We can use level order traversal of tree to compute this.Initialise two variables for storing odd and even sums. On traversing through each level , we check if it's odd or even and update even or odd sum accordingly.

**Time Complexity:** O(N), where N is the number of levels.

**Solution -**

```
static int dif(Node node)
{
if (node == null)
return 0;
Queue<Node> q = new LinkedList<>();//for level order traversal
q.add(node);
int l = 0; //level
int e = 0, o = 0; //even and odd sum
while (q.size() != 0) //till queue is not empty
{
int s = q.size();
l++;
while (s > 0) {
Node temp = q.remove();
if (l % 2 == 0)
{
e += temp.data; //even level
}
else
{
o += temp.data; //odd level
}
if (temp.left != null)
{
q.add(temp.left); //left child
}
if (temp.right != null)
{
q.add(temp.right); //right child
}
s--;
}
}
return (o - e);
}
```

**To-Do**-

The snake game available in nokia games serves as the perfect example where queues can be used.

Thegame starts with the snake kept at (0,0) with size = 1 unit.A list of food's positions is given to you.

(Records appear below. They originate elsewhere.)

(* ===== verification/AdmissionProofs.v ===== *)
(** * The admission pipeline: what an answer means

    A refusal leaves no ledger row and nothing charged by the steps after it; an
    admission means every gate was passed, and leaves exactly one row. *)

From Stdlib Require Import ZArith Lia.
From stdpp Require Import base list option strings gmap sorting.
From S2P Require Import Prelude Float64 Network Glob KeyPolicy KeyPolicyProofs Budgets BudgetProofs BudgetInvariants.
From S2P Require Import Limits LimitProofs Controls Admission.
Local Open Scope Z_scope.

(** ** Frames *)

Definition keeps {X} (proj : Gateway → X) (f : StepFn) : Prop := ∀ g, proj (f g).2 = proj g.

Lemma keeps_refuse {X} (proj : Gateway → X) o : keeps proj (refuse o).
Proof. done. Qed.

Lemma keeps_and_then {X} (proj : Gateway → X) f k : keeps proj f → keeps proj k → keeps proj (and_then f k).
Proof.
  intros Hf Hk g. unfold and_then. specialize (Hf g). destruct (f g) as [[r|] g1]; [done|].
  by rewrite Hk.
Qed.

Create HintDb frames.
#[local] Hint Resolve keeps_refuse keeps_and_then : frames.

Section admission.
Context `{Datelike}.
Variable end_user_hash : bytes → Z.
Variable resolve : bytes → bool → Resolved.
Variable cfg : Config.
Variable req : Request.

Abbreviation rate_limit := (rate_limit_step cfg req).
Abbreviation ids := (end_user_ids end_user_hash req).
Abbreviation buckets := (limit_buckets end_user_hash resolve cfg req).
Abbreviation key_budget := (key_budget_step cfg req).
Abbreviation ws_spend := (workspace_spend cfg req).
Abbreviation steps := (pipeline end_user_hash resolve cfg req).

Lemma keeps_rate_limit {X} (proj : Gateway → X) :
  (∀ x g, proj (set_rate x g) = proj g) → keeps proj rate_limit.
Proof. intros Hp g. unfold rate_limit_step. destruct (r_gated req); [done|]. by destruct (check_scoped _ _ _ _ _ _) as [[] ?]; simpl. Qed.

Lemma keeps_ids {X} (proj : Gateway → X) : (∀ x g, proj (set_ids x g) = proj g) → keeps proj ids.
Proof.
  intros Hp g. unfold end_user_ids. destruct (r_end_user req); [|done]. destruct (any_policy _ _); [|done].
  by destruct (cap_admit _ _ _ _ _) as [[] ?]; simpl.
Qed.

Lemma keeps_buckets {X} (proj : Gateway → X) : (∀ x g, proj (set_limits x g) = proj g) → keeps proj buckets.
Proof.
  intros Hp g. unfold limit_buckets. destruct (any_policy _ _); [|done]. destruct (limit_checks _ _ _ _ _ _ _ _); [|done].
  by destruct (table_admit _ _ _ _) as [[] ?]; simpl.
Qed.

Lemma keeps_spend {X} (proj : Gateway → X) who period read now budget over :
  (∀ x g, proj (set_spend x g) = proj g) → keeps proj (spend_step cfg who period read now budget over).
Proof.
  intros Hp g. unfold spend_step. destruct (if needs_seed _ _ _ then _ else _); simpl; by rewrite Hp.
Qed.

Lemma keeps_key_budget {X} (proj : Gateway → X) : (∀ x g, proj (set_spend x g) = proj g) → keeps proj key_budget.
Proof.
  intros Hp g. unfold key_budget_step. destruct (r_key_id req), (r_budget_usd req), (r_key_uuid req); try done.
  by apply keeps_spend.
Qed.

Lemma keeps_ws_spend {X} (proj : Gateway → X) : (∀ x g, proj (set_spend x g) = proj g) → keeps proj ws_spend.
Proof. intros Hp g. unfold workspace_spend. destruct (0 <? _); [|done]. by apply keeps_spend. Qed.

Lemma keeps_budgets {X} (proj : Gateway → X) l :
  (∀ x g, proj (set_budgets x g) = proj g) → keeps proj (check_budgets end_user_hash req l).
Proof.
  intros Hp. induction l as [|a l IH]; intros g; [done|]. simpl.
  destruct (check_budget _ _ _ _ _ _ _) as [[?|[]] tb]; simpl; rewrite ?IH; by rewrite ?Hp.
Qed.

Lemma keeps_audit {X} (proj : Gateway → X) : (∀ x g, proj (set_ledger x g) = proj g) → keeps proj (audit_step req).
Proof. intros Hp g. unfold audit_step. by destruct (r_published req); simpl. Qed.

#[local] Hint Resolve keeps_rate_limit keeps_ids keeps_buckets keeps_key_budget keeps_ws_spend keeps_budgets keeps_audit : frames.

(** The steps before [k] do not change [proj]. *)
Definition late {X} (proj : Gateway → X) (k : Step) : Prop :=
  ∀ s f, (s, f) ∈ steps → step_num s < step_num k → keeps proj f.

Ltac frames :=
  intros s f Hin Hlt; unfold pipeline in Hin;
  repeat (apply elem_of_cons in Hin as [[= -> ->]|Hin]);
  try (by apply not_elem_of_nil in Hin); try (simpl in Hlt; lia); try (vm_compute in Hlt; discriminate);
  unfold controls_step, limits_step, workspace_budget_step, budgets_step, policy_step, predictive_step; eauto 6 with frames.

Lemma late_rate : late g_rate RateLimit.
Proof. frames. Qed.
Lemma late_ids : late g_ids LimitsStep.
Proof. frames. Qed.
Lemma late_limits : late g_limits LimitsStep.
Proof. frames. Qed.
Lemma late_spend : late g_spend KeyBudget.
Proof. frames. Qed.
Lemma late_budgets : late g_budgets BudgetsStep.
Proof. frames. Qed.
Lemma late_ledger : late g_ledger Audit.
Proof. frames. Qed.

Lemma steps_sorted : StronglySorted (λ x y, step_num x.1 < step_num y.1) steps.
Proof. unfold pipeline. repeat (constructor; [|repeat (constructor; [done|]); constructor]). constructor. Qed.

(** Where a refusal comes from: a step, run on a state in which nothing that only later
    steps change has changed. *)
Lemma run_steps_refused l g s r g' :
  StronglySorted (λ x y, step_num x.1 < step_num y.1) l → run_steps l g = (Err (s, r), g') →
  ∃ f g1, (s, f) ∈ l ∧ f g1 = (Some r, g') ∧
    ∀ X (proj : Gateway → X), (∀ s' f', (s', f') ∈ l → step_num s' < step_num s → keeps proj f') → proj g1 = proj g.
Proof.
  intros Hs. revert g. induction Hs as [|[s0 f] l Hs IH Hlt]; intros g Hrun; [done|]. simpl in Hrun.
  destruct (f g) as [[r0|] g1] eqn:E.
  - injection Hrun as -> -> ->. exists f, g. split; [by left|]. by split.
  - destruct (IH g1 Hrun) as (f1 & g2 & Hin & Hf & Hk). exists f1, g2. split; [by right|]. split; [done|].
    intros X proj Hp. rewrite Hk by (intros; eapply Hp; [by right|done]).
    eapply Forall_forall in Hlt; [|exact Hin]. specialize (Hp s0 f ltac:(by left) Hlt g). by rewrite E in Hp.
Qed.

Lemma run_keeps {X} (proj : Gateway → X) k g s r g' :
  late proj k → run end_user_hash resolve cfg req g = (Err (s, r), g') → step_num s < step_num k → proj g' = proj g.
Proof.
  intros Hl Hrun Hk. destruct (run_steps_refused _ _ _ _ _ steps_sorted Hrun) as (f & g1 & Hin & Hf & Hp).
  rewrite <- (Hp X proj) by (intros; eapply Hl; [done|lia]).
  specialize (Hl s f Hin Hk g1). by rewrite Hf in Hl.
Qed.

(** The pipeline runs [ORDER], from its second step. *)
Lemma steps_order : steps.*1 = tail ORDER.
Proof. done. Qed.

(** The last step refuses without publishing. *)
Lemma audit_refuses g r g' : audit_step req g = (Some r, g') → g' = g.
Proof. unfold audit_step. by destruct (r_published req); intros [= <- <-]. Qed.

(** The function of a step. *)
Lemma step_fn s f : (s, f) ∈ steps →
  (s = LimitsStep → f = limits_step end_user_hash resolve cfg req) ∧ (s = Audit → f = audit_step req).
Proof.
  unfold pipeline. intros Hin.
  repeat (apply elem_of_cons in Hin as [[= -> ->]|Hin]; [by split|]). by apply not_elem_of_nil in Hin.
Qed.

Lemma refused_ledger g s r g' :
  run end_user_hash resolve cfg req g = (Err (s, r), g') → g_ledger g' = g_ledger g.
Proof.
  intros Hrun. destruct (run_steps_refused _ _ _ _ _ steps_sorted Hrun) as (f & g1 & Hin & Hf & Hp).
  rewrite <- (Hp _ g_ledger).
  2: { intros s' f' Hin' Hlt. apply (late_ledger s' f' Hin'). destruct s; simpl in *; lia. }
  destruct (decide (step_num s < step_num Audit)) as [Hlt|Hge].
  - pose proof (late_ledger s f Hin Hlt g1) as Hl. by rewrite Hf in Hl.
  - destruct (step_fn s f Hin) as [_ Ha]. rewrite Ha in Hf by (destruct s; simpl in Hge; done || lia).
    by apply audit_refuses in Hf as ->.
Qed.

(** ** What the limits leave behind when they refuse *)

Definition request_checks_of : result (list Check) Denial :=
  limit_checks end_user_hash resolve (ws_policy req) (r_governance req) (r_key_uuid req) (r_request req)
    (r_end_user req) (default_output_reserve_tokens cfg).

(** Stored policies give every bucket one check. *)
Lemma layer_of_valid o doc l : l ∈ layer_of o doc → ly_origin l = o ∧ ∀ p, ly_policy l = Valid p → policy_wf p.
Proof.
  unfold layer_of. destruct doc as [d|]; [|by intros ?%not_elem_of_nil]. intros ->%list_elem_of_singleton. simpl.
  split; [done|]. destruct d as [d|]; [|done]. destruct (doc_parse d None) as [p|e] eqn:E; [|done].
  intros ? [= <-]. by eapply doc_parse_wf.
Qed.

Lemma stored_limit_layers p e dp dk gv key_id :
  from_columns p e dp dk = Some gv →
  ∃ a b, omap (λ op, l ← limits op.2; s ← layer_scope (project_id gv) key_id op.1; Some (op.1, s, l)) (policies gv) = a ++ b ∧
    (a = [] ∨ ∃ i l, a = [(OProject, Project i, l)]) ∧ (b = [] ∨ ∃ i l, b = [(OKey, Key i, l)]) ∧
    ∀ x, x ∈ a ++ b → NoDup (mr_model <$> per_model x.2).
Proof.
  unfold from_columns. destruct (_ && _); [done|]. intros [= <-].
  unfold policies, valid_layers. simpl layers. rewrite !omap_app. eexists _, _. split; [done|]. simpl project_id.
  assert (∀ o doc x, x ∈ omap (λ op : Origin * KeyPolicy, l ← limits op.2; s ← layer_scope p key_id op.1; Some (op.1, s, l))
    (omap valid_layer (layer_of o doc)) → NoDup (mr_model <$> per_model x.2)) as Hnd.
  { intros o doc x (op & Hop & Hx)%list_elem_of_omap. apply list_elem_of_omap in Hop as (ly & Hly & Hv).
    apply layer_of_valid in Hly as [_ Hwf]. unfold valid_layer in Hv. destruct (ly_policy ly) as [pol|]; [|done].
    simplify_eq/=. specialize (Hwf _ eq_refl). apply pw_limits in Hwf. destruct (limits pol) as [l|]; [|done]. simpl in Hx.
    destruct (layer_scope p key_id (ly_origin ly)); simplify_eq/=. by apply Hwf. }
  split_and!.
  - unfold layer_of. destruct dp as [d|]; [|by left]. simpl. destruct (match d with Some _ => _ | None => _ end); simpl; [|by left].
    destruct (limits p0), p; simpl; eauto.
  - unfold layer_of. destruct dk as [d|]; [|by left]. simpl. destruct (match d with Some _ => _ | None => _ end); simpl; [|by left].
    destruct (limits p0), key_id; simpl; eauto.
  - intros x [Hx|Hx]%elem_of_app; by eapply Hnd.
Qed.

(** The policies of the request come from stored documents. *)
Definition stored_policies : Prop :=
  (∀ gv, r_governance req = Some gv → ∃ p e dp dk, from_columns p e dp dk = Some gv) ∧
  (∀ p, ws_policy req = Some p → policy_wf p).

Lemma stored_one_check checks : stored_policies → request_checks_of = Ok checks → NoDup (ck_key <$> checks).
Proof.
  intros [Hg Hw] Hc. unfold request_checks_of in Hc. eapply limit_checks_NoDup; [exact Hc|..];
    unfold limit_layers; (destruct (r_governance req) as [gv|]; simpl;
      [destruct (Hg gv eq_refl) as (p & e & dp & dk & Hf);
       destruct (stored_limit_layers p e dp dk gv (r_key_uuid req) Hf) as (a & b & -> & Ha & Hb & Hnd)|rewrite app_nil_r]).
  - destruct (ws_policy req ≫= limits), Ha as [->|(i & l' & ->)], Hb as [->|(j & l'' & ->)]; simpl;
      repeat (apply NoDup_cons; split; [rewrite ?elem_of_cons, ?elem_of_nil; naive_solver|]); apply NoDup_nil_2.
  - destruct (ws_policy req ≫= limits); simpl; [apply NoDup_singleton|apply NoDup_nil_2].
  - intros x [Hx|Hx]%elem_of_app; [|by apply Hnd]. destruct (ws_policy req) as [pol|] eqn:E; [|by apply not_elem_of_nil in Hx].
    specialize (Hw pol eq_refl). apply pw_limits in Hw. simpl in Hx. destruct (limits pol); simpl in Hx; [|by apply not_elem_of_nil in Hx].
    apply list_elem_of_singleton in Hx as ->. by apply Hw.
  - intros x Hx. destruct (ws_policy req) as [pol|] eqn:E; [|by apply not_elem_of_nil in Hx].
    specialize (Hw pol eq_refl). apply pw_limits in Hw. simpl in Hx. destruct (limits pol); simpl in Hx; [|by apply not_elem_of_nil in Hx].
    apply list_elem_of_singleton in Hx as ->. by apply Hw.
Qed.

(** A bucket that was not charged: dropped, if it was idle, or left as it is; and then
    perhaps refilled to now under the limit of a check of the request. *)
Definition uncharged (checks : list Check) (now idle : Z) (k : BucketKey) (o o' : option Bucket) : Prop :=
  ∃ kept, (kept = o ∨ kept = None ∧ ∃ b, o = Some b ∧ in_use now idle b = false) ∧
    (o' = kept ∨ ∃ c, c ∈ checks ∧ ck_key c = k ∧
       o' = Some (refill (ck_limit c) now (default (bucket_new (ck_limit c) now) kept))).

Lemma uncharged_refl checks now idle k o : uncharged checks now idle k o o.
Proof. exists o. split; by left. Qed.

Lemma evict_idle_lookup now idle tb k :
  bmap (evict_idle now idle tb) !! k = bmap tb !! k ∨
  bmap (evict_idle now idle tb) !! k = None ∧ ∃ b, bmap tb !! k = Some b ∧ in_use now idle b = false.
Proof.
  assert (bmap (evict_idle now idle tb) = filter (λ kb, in_use now idle kb.2 = true) (bmap tb)) as ->
    by (unfold evict_idle; by case_bool_decide).
  destruct (bmap tb !! k) as [b|] eqn:E; cycle 1.
  { left. apply map_lookup_filter_None. by left. }
  destruct (in_use now idle b) eqn:Eu; [left; by apply map_lookup_filter_Some|right]. split; [|eauto].
  apply map_lookup_filter_None. right. intros b' Hb'. simplify_eq. simpl. congruence.
Qed.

As the snake eats his food, he grows in size by 1 unit.Each food appears one by one on the screen.On eating one food, score gets incremented by 1 unit.

Try implementing this yourself!

**Hint**

We can use a queue to track the snake positions.

With this article at OpenGenus, you must be having a clear idea of cases where queues serve to be of great importance , so go ahead and use it in your programs. Happy Coding!